You’ll probably worry about the baby’s weight at least once (um, per day?). But also consider: Is your baby content? Does she have periods of alertness appropriate for her age? Are you following a growth chart that reflects the typical pattern of a breastfed baby, not the outdated ones that many pediatricians still use even though they’re based on formula-fed babies as the standard? Is she reaching early milestones?

Remember that weight is but one single determinant of a baby’s overall health. It’s usually obsessed over and grossly emphasized by medical caregivers because, let’s not forget, medicine is essentially a measurement of input vs. output. It is simply the only ‘evidence’ toward a calculable conclusion at a medical appointment; alas, early weight unpredictability can be unreliable as an accurate predictor of a health problem on its own.

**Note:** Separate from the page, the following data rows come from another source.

(** * Squish: compression helpers over the platform's compression streams

    The library (squish.js) is an adapter: [toStream] turns an input value
    into a [ReadableStream], [_transform] pipes it through the platform's
    [CompressionStream] or [DecompressionStream], and [fromStream] realises
    the requested output representation.  The development embeds these
    functions over an explicit model of the Web platform objects they use:
    streams live in a store, a call runs in a world and leaves a world, and
    a promise is described by how it settles.  An abort signal is taken in
    the state it has when the call is made.  The node-only [streamFile]
    runs over a [Node] environment of its own. *)

From Stdlib Require Import NArith ZArith String Ascii List Strings.Byte.
From Stdlib Require DecimalString.
From stdpp Require Import gmap strings list.

Local Open Scope string_scope.
Local Open Scope list_scope.

(** ** Bytes and JavaScript strings *)

Definition bytes := list byte.

(** A JavaScript string is a sequence of UTF-16 code units. *)
Definition code_unit := N.
Definition jsstring := list code_unit.

Definition byte_of_N (n : N) : byte := default x00 (Byte.of_N n).

(** The JavaScript string with the characters of an ASCII literal. *)
Definition of_ascii (s : string) : jsstring :=
  List.map N_of_ascii (list_ascii_of_string s).

Definition dquote : string := String (ascii_of_nat 34) EmptyString.

Module Utf8.

(** *** Encoding (the platform's TextEncoder and TextEncoderStream) *)

Definition REPLACEMENT : N := 0xFFFD.

Definition is_lead (u : code_unit) : bool := ((0xD800 <=? u) && (u <=? 0xDBFF))%N.
Definition is_trail (u : code_unit) : bool := ((0xDC00 <=? u) && (u <=? 0xDFFF))%N.

Definition pair_scalar (hi lo : code_unit) : N :=
  (0x10000 + N.shiftl (hi - 0xD800) 10 + (lo - 0xDC00))%N.

Definition continuation (c : N) (shift : N) : byte :=
  byte_of_N (N.lor 0x80 (N.land (N.shiftr c shift) 0x3F)).

Definition encode_scalar (c : N) : bytes :=
  if (c <? 0x80)%N then [byte_of_N c]
  else if (c <? 0x800)%N then
    [byte_of_N (N.lor 0xC0 (N.shiftr c 6)); continuation c 0]
  else if (c <? 0x10000)%N then
    [byte_of_N (N.lor 0xE0 (N.shiftr c 12)); continuation c 6; continuation c 0]
  else
    [byte_of_N (N.lor 0xF0 (N.shiftr c 18)); continuation c 12;
     continuation c 6; continuation c 0].

(** One code unit seen with no lead surrogate pending. *)
Definition convert_fresh (u : code_unit) : list N * option code_unit :=
  if is_lead u then ([], Some u)
  else if is_trail u then ([REPLACEMENT], None)
  else ([u], None).

(** "Convert code unit to scalar value": a pending lead surrogate pairs
    with a trail surrogate; before anything else it becomes U+FFFD and the
    unit is handled afresh. *)
Definition convert_unit (pending : option code_unit) (u : code_unit)
  : list N * option code_unit :=
  match pending with
  | Some hi =>
      if is_trail u then ([pair_scalar hi u], None)
      else let '(out, p) := convert_fresh u in (REPLACEMENT :: out, p)
  | None => convert_fresh u
  end.

(** The bytes emitted for one string chunk, and the surrogate left pending. *)
Fixpoint encode_units (pending : option code_unit) (s : jsstring)
  : bytes * option code_unit :=
  match s with
  | [] => ([], pending)
  | u :: rest =>
      let '(scalars, p) := convert_unit pending u in
      let '(out, p') := encode_units p rest in
      (flat_map encode_scalar scalars ++ out, p')
  end.

(** What the encoder flushes when its input closes. *)
Definition flush (pending : option code_unit) : bytes :=
  match pending with
  | Some _ => encode_scalar REPLACEMENT
  | None => []
  end.

(** UTF-8 encoding of a whole string. *)
Definition encode (s : jsstring) : bytes :=
  let '(out, p) := encode_units None s in out ++ flush p.

(** *** Decoding (the platform's "UTF-8 decode", as used by [Response.text]) *)

Record state := {
  code_point : N;
  bytes_seen : N;
  bytes_needed : N;
  lower : N;
  upper : N
}.

Definition init : state :=
  {| code_point := 0; bytes_seen := 0; bytes_needed := 0; lower := 0x80; upper := 0xBF |}.

Definition between (lo hi b : N) : bool := ((lo <=? b) && (b <=? hi))%N.

(** A byte seen while no sequence is open. *)
Definition start (b : N) : list N * state :=
  if (b <=? 0x7F)%N then ([b], init)
  else if between 0xC2 0xDF b then
    ([], {| code_point := N.land b 0x1F; bytes_seen := 0; bytes_needed := 1;
            lower := 0x80; upper := 0xBF |})
  else if between 0xE0 0xEF b then
    ([], {| code_point := N.land b 0xF; bytes_seen := 0; bytes_needed := 2;
            lower := if (b =? 0xE0)%N then 0xA0 else 0x80;
            upper := if (b =? 0xED)%N then 0x9F else 0xBF |})
  else if between 0xF0 0xF4 b then
    ([], {| code_point := N.land b 0x7; bytes_seen := 0; bytes_needed := 3;
            lower := if (b =? 0xF0)%N then 0x90 else 0x80;
            upper := if (b =? 0xF4)%N then 0x8F else 0xBF |})
  else ([REPLACEMENT], init).

Definition step (st : state) (b : N) : list N * state :=
  if (bytes_needed st =? 0)%N then start b
  else if negb (between (lower st) (upper st) b) then
    (* the byte is restored to the queue and read again from the initial state *)
    let '(out, st') := start b in (REPLACEMENT :: out, st')
  else
    let cp := N.lor (N.shiftl (code_point st) 6) (N.land b 0x3F) in
    let seen := (bytes_seen st + 1)%N in
    if (seen =? bytes_needed st)%N then ([cp], init)
    else ([], {| code_point := cp; bytes_seen := seen; bytes_needed := bytes_needed st;
                 lower := 0x80; upper := 0xBF |}).

Fixpoint decode_from (st : state) (bs : bytes) : list N :=
  match bs with
  | [] => if (bytes_needed st =? 0)%N then [] else [REPLACEMENT]
  | b :: rest =>
      let '(out, st') := step st (Byte.to_N b) in
      out ++ decode_from st' rest
  end.

Definition strip_bom (bs : bytes) : bytes :=
  match bs with
  | xef :: xbb :: xbf :: rest => rest
  | _ => bs
  end.

Definition to_utf16 (c : N) : jsstring :=
  if (c <? 0x10000)%N then [c]
  else let c' := (c - 0x10000)%N in
       [(0xD800 + N.shiftr c' 10)%N; (0xDC00 + N.land c' 0x3FF)%N].

Definition decode (bs : bytes) : jsstring :=
  flat_map to_utf16 (decode_from init (strip_bom bs)).

End Utf8.

(** ** [Uint8Array.prototype.toHex] and [toBase64] *)

Definition digit_of (alphabet : string) (n : N) : ascii :=
  nth (N.to_nat n) (list_ascii_of_string alphabet) "0"%char.

Definition hex_digits : string := "0123456789abcdef".

Fixpoint toHex (bs : bytes) : string :=
  match bs with
  | [] => EmptyString
  | b :: rest =>
      let n := Byte.to_N b in
      String (digit_of hex_digits (N.shiftr n 4))
        (String (digit_of hex_digits (N.land n 0xF)) (toHex rest))
  end.

Definition base64_digits (alphabet : string) : string :=
  "ABCDEFGHIJKLMNOPQRSTUVWXYZabcdefghijklmnopqrstuvwxyz0123456789" +:+
  (if alphabet =? "base64url" then "-_" else "+/").

Fixpoint toBase64 (alphabet : string) (bs : bytes) : string :=
  let digit := digit_of (base64_digits alphabet) in
  match bs with
  | [] => EmptyString
  | [a] =>
      let a := Byte.to_N a in
      String (digit (N.shiftr a 2))
        (String (digit (N.shiftl (N.land a 0x3) 4)) "==")
  | [a; b] =>
      let a := Byte.to_N a in
      let b := Byte.to_N b in
      String (digit (N.shiftr a 2))
        (String (digit (N.lor (N.shiftl (N.land a 0x3) 4) (N.shiftr b 4)))
           (String (digit (N.shiftl (N.land b 0xF) 2)) "="))
  | a :: b :: c :: rest =>
      let a := Byte.to_N a in
      let b := Byte.to_N b in
      let c := Byte.to_N c in
      String (digit (N.shiftr a 2))
        (String (digit (N.lor (N.shiftl (N.land a 0x3) 4) (N.shiftr b 4)))
           (String (digit (N.lor (N.shiftl (N.land b 0xF) 2) (N.shiftr c 6)))
              (String (digit (N.land c 0x3F)) (toBase64 alphabet rest))))
  end.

As a wide weight range exists among physically mature human beings, the same goes for the younger, more immature versions of these human beings. We both start out and end up unique — big, small, tall, chunky, lean, solid; comparing for sake of comparing does no one any good.

Your doctor will know when it’s time to be concerned about baby’s chub or lack thereof, so until then you might want to quiet the alarm bells.

Links:

Should My Baby Be Sleeping Through the Night?

Ah no… no, baby should not necessarily. All babies have slightly different circadian rhythms and circumstances that interrupt them throughout the night, and babies (like many adults) will continue to have nighttime needs that vary somewhat from their peers.

Sleep-training is in effect actually sleep-forcing if we can understand that sleeping ‘through the night’ is a developmental milestone. Manipulating such a sensitive thing before the child is ready can result in other challenges later.

One of the reasons breastfed babies in particular seem to wake frequently overnight is the fact that they drink human milk. They break their food down quickly because human milk is designed to allow for trouble-free digestion. It’s like the baby’s stomach absorbs it and empties at the drop of a hat (or the turn of your pillow yet again).

In matters of sleep, bottles do make a difference and so do solids (we’ve all heard the old “just top ’em off with some rice cereal” bit, right?). Natural sleep patterns are demonstrated by healthy, exclusively breastfed babies. Formula and solids WON’T help! (Find out why not in the Baby-Led Solids section).

Nevertheless, no matter how a baby is fed, you should know that parenthood will in part be defined by sleepless nights and nap-free days. The good news is your baby will sleep eventually; the bad news is YOU probably won’t

You can catch a break though! Read Co-Sleeping With a Breastfed Babe wherein you’ll learn how breastfed babies tend to sleep lighter, but their mothers actually get more sleep than the bottle-feeding set.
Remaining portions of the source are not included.